Amazon Bedrock Model Distillation consists of two main steps. First, generating the training data needed for training, and second, creating the distilled model by fine-tuning the student model using this generated training data.

Bedrock doesn't officially support model distillation for image tasks at present. However, if you understand the basic principles of the distillation process, you can implement model distillation for image tasks on your own by using a teacher model to generate training data and performing fine-tuning separately.

📸 Task Setting - Comparing Image Labeling Tasks

Multimodal models with Vision Understanding capabilities include Image Captioning functionality that can describe given images. When you provide an image and request keyword extraction for desired styles (photography techniques, mood, objects, etc.), you can receive relevant keywords for that image.

👇 Image Labeling Example Prompt

You are an image keyword extraction expert.
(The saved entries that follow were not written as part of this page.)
Lemma get_chart_details_trace (name : string) :
  trace (get_chart_details w name)
  = match split_on slash name with
    | [repo; chart] => [EvGet (details_url repo chart) []]
    | _ => []
    end.
Proof.
  unfold trace, run, get_chart_details, bind at 1.
  destruct (split_on slash name) as [|repo [|chart [|x l]]]; try reflexivity.
  simpl. unfold bind at 1.
  pose proof (session_get_trace (details_url repo chart) [] []) as G.
  destruct (session_get w (details_url repo chart) [] []) as [[r|e] t'];
    simpl in G; subst t'; simpl; [|reflexivity].
  apply (after_get_trace r).
Qed.

(** C1.  Whatever the world answers, [get_chart_details] on a name in which
    ["/"] is absent or occurs more than once raises [ValueError] with an
    empty trace (no request has been issued); and whenever the trace holds
    a GET, the name has exactly one ["/"], the GET is the only event, it
    carries no query parameter, and its URL is the details endpoint built
    from the two parts of the split, [name] being [repo/chart]. *)
Theorem get_chart_details_validates_first (name : string) :
  (count_char slash name <> 1 ->
     run (get_chart_details w name)
     = (Err (ValueError (S (count_char slash name))), []))
  /\ (forall url params,
        In (EvGet url params) (trace (get_chart_details w name)) ->
        count_char slash name = 1
        /\ exists repo chart,
             name = (repo ++ "/" ++ chart)%string
             /\ count_char slash repo = 0 /\ count_char slash chart = 0
             /\ split_on slash name = [repo; chart]
             /\ url = (ARTIFACT_HUB_API ++ "/packages/helm/" ++ repo ++ "/" ++ chart)%string
             /\ params = []
             /\ trace (get_chart_details w name) = [EvGet url params]).
Proof.
  pose proof (split_on_length slash name) as L.
  split.
  - intros H. unfold run, get_chart_details, bind.
    rewrite unpack_pair_fails by lia. now rewrite L.
  - intros url params. rewrite get_chart_details_trace.
    destruct (split_on slash name) as [|repo [|chart [|x l]]] eqn:Hs;
      try (simpl; intros Hin; contradiction).
    intros [Hin|[]]. injection Hin as <- <-.
    simpl in L. split; [lia|].
    destruct (split_on_pair _ _ _ _ Hs) as (Hn & Hr & Hc).
    exists repo, chart. repeat split; auto.
Qed.

(** ** search *)

Lemma search_charts_trace (keyword : string) :
  trace (search_charts w keyword) = [EvGet search_url (search_params keyword)].
Proof.
  unfold trace, run, search_charts, bind at 1.
  pose proof (session_get_trace search_url (search_params keyword) []) as G.
  destruct (session_get w search_url (search_params keyword) []) as [[r|e] t'];
    simpl in G; subst t'; simpl; [|reflexivity].
  unfold bind, raise_for_status, response_json, py_get, raise, ret.
  destruct ((400 <=? status_code r)%Z && (status_code r <? 600)%Z); simpl;
    [reflexivity|].
  destruct (json_body r) as [[| | | | |fields]|]; simpl; try reflexivity.
  now destruct (dict_lookup "packages" fields).
Qed.

Lemma shown_results_app (l1 l2 : list (list piece)) :
  shown_results (l1 ++ l2) = shown_results l1 + shown_results l2.
Proof. unfold shown_results. now rewrite filter_app, length_app. Qed.

Lemma prints_at_most_ret {A} (a : A) : prints_at_most 0 (ret a).
Proof. intros t. exists []. simpl. now rewrite app_nil_r. Qed.

Lemma prints_at_most_raise {A} (e : exn) : prints_at_most 0 (@raise A e).
Proof. intros t. exists []. simpl. now rewrite app_nil_r. Qed.

Lemma prints_at_most_print (line : list piece) :
  prints_at_most (if is_name_line line then 1 else 0) (print line).
Proof.
  intros t. exists [line]. split; [reflexivity|].
  unfold shown_results. simpl. now destruct (is_name_line line).
Qed.

Lemma prints_at_most_bind {A B} (n k : nat) (m : M A) (f : A -> M B) :
  prints_at_most n m -> (forall a, prints_at_most k (f a)) ->
  prints_at_most (n + k) (bind m f).
Proof.
  intros Hm Hf t. destruct (Hm t) as (l1 & E1 & B1). unfold bind.
  destruct (m t) as [[a|e] t']; simpl in E1; subst t'.
  - destruct (Hf a (t ++ map EvPrint l1)) as (l2 & E2 & B2).
    exists (l1 ++ l2). rewrite E2, map_app, app_assoc, shown_results_app.
    split; [reflexivity | lia].
  - exists l1. split; [reflexivity | lia].
Qed.
(** ** Running out of bytes, by phase *)

(** C4, amended. A round that runs out of bytes in dispatch ends the
    sweep with the error UnexpectedEOF and stores nothing: the map is
    the one before the round, every instruction in it is unchanged, and
    it holds no instruction with a non-empty literal at or after the
    current offset. A round that runs out of bytes in the encoder does
    not end the sweep on that error: unless the stringifier panics, the
    error is printed and the instruction is stored at the current
    offset with the bytes read so far, as a row to be printed. The
    bytes read so far are all the bytes that were left in the buffer
    (prefix and opcode bytes included): they are the literal of the
    stored instruction, the buffer is empty, and the offset advances by
    their number. *)
Theorem C4_exhaustion_by_phase
    (input : list Z) (s : main.State) (ph : phase)
    (Hreach : main.reachable input s)
    (Hout : exhausted_in s = Some ph) :
  match ph with
  | InDispatch =>
      exists s',
        main.iteration s = main.Break s' ErrUnexpectedEOF
        /\ main.Instructions s' = main.Instructions s
        /\ (forall k, main.instruction_at s' k = main.instruction_at s k)
        /\ (forall k i, main.offset s <= k ->
              main.instruction_at s' k = Some i -> Literal i = [])
  | InEncoder =>
      main.iteration s = main.Panic
      \/ exists s' i,
           main.iteration s = main.Continue s'
           /\ main.instruction_at s' (main.offset s) = Some i
           /\ main.emitted i = true
           /\ Offset i = main.offset s
           /\ Literal i = bytes.unread (main.data s)
           /\ bytes.unread (main.data s') = []
           /\ main.offset s' = main.offset s + Z.of_nat (length (Literal i))
           /\ "Error encoding: unexpected EOF" +:+ main.newline ∈ main.stdout s'
  end.
Proof.
  assert (Hwf := wf_reachable _ _ Hreach).
  assert (HM := fetched_Modrm _ _ Hreach).
  unfold exhausted_in in Hout.
  destruct (operations.GetNext (main.data s)) as [[[[op prefix] lit] [e |]] data1] eqn:HG.
  - assert (He : e = ErrUnexpectedEOF /\ ph = InDispatch).
    { destruct op; case_bool_decide; by simplify_eq. }
    destruct He as [-> ->].
    assert (Hd : main.decoding s = main.Stop ErrUnexpectedEOF data1).
    { unfold main.decoding, main.decode. rewrite HG. by destruct op. }
    rewrite (iteration_Stop _ _ _ Hd). eexists. split; [done |].
    split; [done |]. split; [intros k; by apply Break_lookup |].
    intros k i Hk. rewrite Break_lookup by done. unfold main.instruction_at.
    destruct (main.Instructions s !! k) as [q |] eqn:Hq; [| done].
    cbn [mbind option_bind]. intros Hi.
    rewrite <- (lookup_load _ _ _ Hi). by eapply wf_ahead.
  - destruct op as [opcode |]; [| done].
    destruct (operations.Encode _ _ _) as [[[i6 data2] [e1 |]] |] eqn:HE; try done.
    assert (He : e1 = ErrUnexpectedEOF /\ ph = InEncoder).
    { case_bool_decide; by simplify_eq. }
    destruct He as [-> ->].
    destruct (encoders.StringifyOperands (operations.Encoder opcode) i6)
      as [[[[ops T] b] e2] |] eqn:HS.
    + right.
      assert (Hd : main.decoding s
                   = main.Decoded (set_Operands ops i6) data2 T b
                       (main.report "Error stringifying: " e2
                          (main.report "Error encoding: " (Some ErrUnexpectedEOF)
                             (main.stdout s)))).
      { unfold main.decoding, main.decode. rewrite HG.
        fold (started (main.offset s) prefix lit
                (main.load (main.fetch s).1 (main.fetch s).2)).
        by rewrite HE, HS. }
      assert (Hempty2 : bytes.unread data2 = []).
      { destruct (record_Encode _ _ _ _ _
                    (started (main.offset s) prefix lit
                       (main.load (main.fetch s).1 (main.fetch s).2)) HG)
          as (i' & d' & e' & extra & HE' & Heof & _).
        { by rewrite started_Modrm. }
        rewrite HE in HE'. injection HE' as <- <- <-.
        by destruct Heof as [? | [_ ?]]. }
      clear HG.
      rewrite (iteration_Decoded _ _ _ _ _ _ Hd).
      destruct (after_stored s (set_Operands ops i6) data2 T b
                  (main.report "Error stringifying: " e2
                     (main.report "Error encoding: " (Some ErrUnexpectedEOF)
                        (main.stdout s))) Hwf) as (l & Hat).
      eexists _, _. split; [done |]. split; [exact Hat |].
      assert (Hlit : Literal (set_Operands ops i6) = bytes.unread (main.data s)).
      { destruct (fetch_pointer s Hwf) as (p & Hf & _ & _ & Hempty & _).
        unfold main.decoding in Hd. rewrite Hf in Hd. cbn [fst snd] in Hd.
        apply decode_reads in Hd as (extra & HL & HU).
        rewrite Hempty in HL. rewrite HL, HU, Hempty2, app_nil_r. done. }
      apply decode_Decoded_literal in Hd as ((extra & HL & Hne) & _ & Ho & _).
      split_and!.
      * assert (Hnil : Literal (set_Operands ops i6) <> []).
        { rewrite HL. by intros [_ Hx]%app_eq_nil. }
        unfold main.emitted. cbn in Hnil |- *. by destruct (Literal i6).
      * done.
      * exact Hlit.
      * done.
      * rewrite after_offset by done. done.
      * unfold after. cbn [main.stdout]. unfold main.report.
        destruct e2; set_solver.
    + left. unfold main.iteration.
      destruct (main.fetch s) as [p h0] eqn:Hf. cbn [fst snd] in HE.
      unfold main.decode. rewrite HG.
      fold (started (main.offset s) prefix lit (main.load p h0)).
      by rewrite HE, HS.
Qed.

(** C4, amended, on [0f] (a prefix and nothing after it: the sweep
    ends and stores nothing) and on [b8 01] (mov eax, imm32 with one of
    its four bytes: the two bytes are stored as a row at offset 0). *)
Lemma C4_exhaustion_by_phase_witness :
  (exists s',
     main.iteration (main.init [0x0F]) = main.Break s' ErrUnexpectedEOF
     /\ main.Instructions s' = ∅
     /\ (forall k, main.instruction_at s' k = main.instruction_at (main.init [0x0F]) k)
     /\ (forall k i, 0 <= k -> main.instruction_at s' k = Some i -> Literal i = []))
  /\ (main.iteration (main.init [0xB8; 0x01]) = main.Panic
      \/ exists s' i,
           main.iteration (main.init [0xB8; 0x01]) = main.Continue s'
           /\ main.instruction_at s' 0 = Some i
           /\ main.emitted i = true
           /\ Offset i = 0
           /\ Literal i = [0xB8; 0x01]
           /\ bytes.unread (main.data s') = []
           /\ main.offset s' = 0 + Z.of_nat (length (Literal i))
           /\ "Error encoding: unexpected EOF" +:+ main.newline ∈ main.stdout s').
Proof.
  split.
  - apply (C4_exhaustion_by_phase [0x0F] (main.init [0x0F]) InDispatch).
    + apply main.reachable_init.
    + vm_compute. reflexivity.
  - apply (C4_exhaustion_by_phase [0xB8; 0x01] (main.init [0xB8; 0x01]) InEncoder).
    + apply main.reachable_init.
    + vm_compute. reflexivity.
Defined.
Please analyze the image and extract concise keywords optimized for search.

Extract keywords according to the following 5 categories, but provide the final result as a single list separated by commas without category distinctions:

1. Main objects/people: People (gender, age group, ethnicity), animals, objects, and other core elements
2. Location/background: Places, landscapes, environments (indoor/outdoor), time, season
3. Actions/emotions: Verbs describing activities, adjectives indicating mood
4. Visual characteristics: Main colors, composition, photography techniques, image style
5. Contextual elements: Fashion, landmarks, cultural context, event/festival-related information

Please provide 2-5 keywords per category, totaling 15-25 search-optimized keywords. Avoid duplications and be concise.

The image above shows the results of Image Labeling performed using Nova Pro and Lite models on one of the photos from the ShutterstockInc/high_resolution_images dataset.

You can see that even when using the same prompt, the response results from each model are very different. Please remember that in this post, rather than determining which model is superior for Image Labeling tasks, we focus on making the Lite model produce responses similar to those of the Pro model!

To understand the similarity between the two models' answers, we measured the Jaccard index of the overlapping parts they both presented, resulting in 0.129. Now, let's see how similar the responses can become by fine-tuning the Lite model with data from Pro.

🧑‍🔬 Self-Implementation of VLM Model Distillation

Dataset Preparation Process

To distill VLM models ourselves, we'll perform fine-tuning using the Text-Image-to-Text approach. For this, we need to prepare the fine-tuning dataset in the following four steps.

In this post, we used the medium dataset of ShutterstockInc/high_resolution_images available on Hugging Face to implement VLM model distillation ourselves.

1. Image Preprocessing

The scope of image preprocessing is very broad. Here, assuming that classification suitable for specific tasks has been completed, we'll only cover preprocessing related to image resizing. Different tasks require different resolutions, but in most cases, high-resolution images are not necessary.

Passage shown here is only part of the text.